El criadero de Boyeros de Berna "de Hoge Veluwe" presenta la imagen de un criador experimentado y certificado, respaldado por testimonios positivos sobre el temperamento de sus perros jóvenes y la información inicial proporcionada. Sus servicios son diversos, incluyendo alojamiento para hembras e incluso alojamiento para Boyeros de Berna durante las vacaciones.

Sin embargo, no se puede ignorar la gravedad y la constancia de las quejas sobre problemas de salud hereditarios, en particular anomalías oculares e informes de histiocitosis maligna relacionada con la endogamia. Las acusaciones de falta de cuidados posteriores y la sugerencia de un modelo de negocio con ánimo de lucro, donde los cachorros se separan prematuramente, suponen un riesgo significativo que cualquier posible propietario debe sopesar frente al aparente buen comienzo que algunos cachorros reciben.

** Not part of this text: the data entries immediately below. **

(** The flow is in the set of owned flows or not; the flag is threaded. *)
Definition run_statement (jump : str -> bool -> bool * Outcome) (pkt : Packet) (s : Statement)
  (owned : bool) : bool * Outcome :=
  let is_transport name := str_eqb name (transport_name (pkt_transport pkt)) in
  match s with
  | CounterComment add _ => (owned || add, Fallthrough)
  | FibLocalJump chain => if pkt_local pkt then jump chain owned else (owned, Fallthrough)
  | DportVmap nfproto transport map_name =>
      if str_eqb nfproto (nfproto_name (pkt_family pkt)) && is_transport transport then
        match find_map map_name with
        | Some (VerdictMap es) =>
            match interval_lookup (pkt_dport pkt) es with
            | Some chain => jump chain owned
            | None => (owned, Fallthrough)
            end
        | _ => (owned, BadProgram)
        end
      else (owned, Fallthrough)
  | DportSetNat transport ranges nat =>
      if is_transport transport && nat_matches nat (pkt_family pkt) &&
         existsb (in_ports (pkt_dport pkt)) ranges
      then (owned, Translated (nat_address nat) (pkt_dport pkt)) else (owned, Fallthrough)
  | DportMapNat transport nat key_transport map_name =>
      if is_transport transport && is_transport key_transport && nat_matches nat (pkt_family pkt) then
        match find_map map_name with
        | Some (PortMap _ es) =>
            match interval_lookup (pkt_dport pkt) es with
            | Some port => (owned, Translated (nat_address nat) port)
            | None => (owned, Fallthrough)
            end
        | _ => (owned, BadProgram)
        end
      else (owned, Fallthrough)
  | PoolNat transport family selector modulus map_name =>
      if is_transport transport && str_eqb family (nat_family_name (pkt_family pkt)) then
        match find_map map_name with
        | Some (EndpointMap _ es) =>
            match List.find (in_slot (select selector modulus)) es with
            | Some e => (owned, Translated (Some (slot_ip e)) (slot_port e))
            | None => (owned, Fallthrough)
            end
        | _ => (owned, BadProgram)
        end
      else (owned, Fallthrough)
  | OwnedMasquerade _ => (owned, if owned then Masqueraded else Fallthrough)
  end.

Quienes buscan hoteles o cabañas cerca de Otterlo para una estancia relajante deben saber que elegir un cachorro de Boyero de Berna de este criadero es un compromiso mucho más largo y potencialmente más difícil. Es un equilibrio entre el encanto de un nombre consolidado y la dura realidad de los costosos riesgos genéticos que ponen en peligro la vida. Los posibles compradores deben, además de visitar el criadero durante el horario de apertura (de lunes a sábado, de 9:00 a 17:00), realizar una investigación exhaustiva e independiente sobre el estado de salud de las líneas de sangre y la gestión de la garantía antes de acoger en su departamento o domicilio a un cachorro de pedigrí de este criador.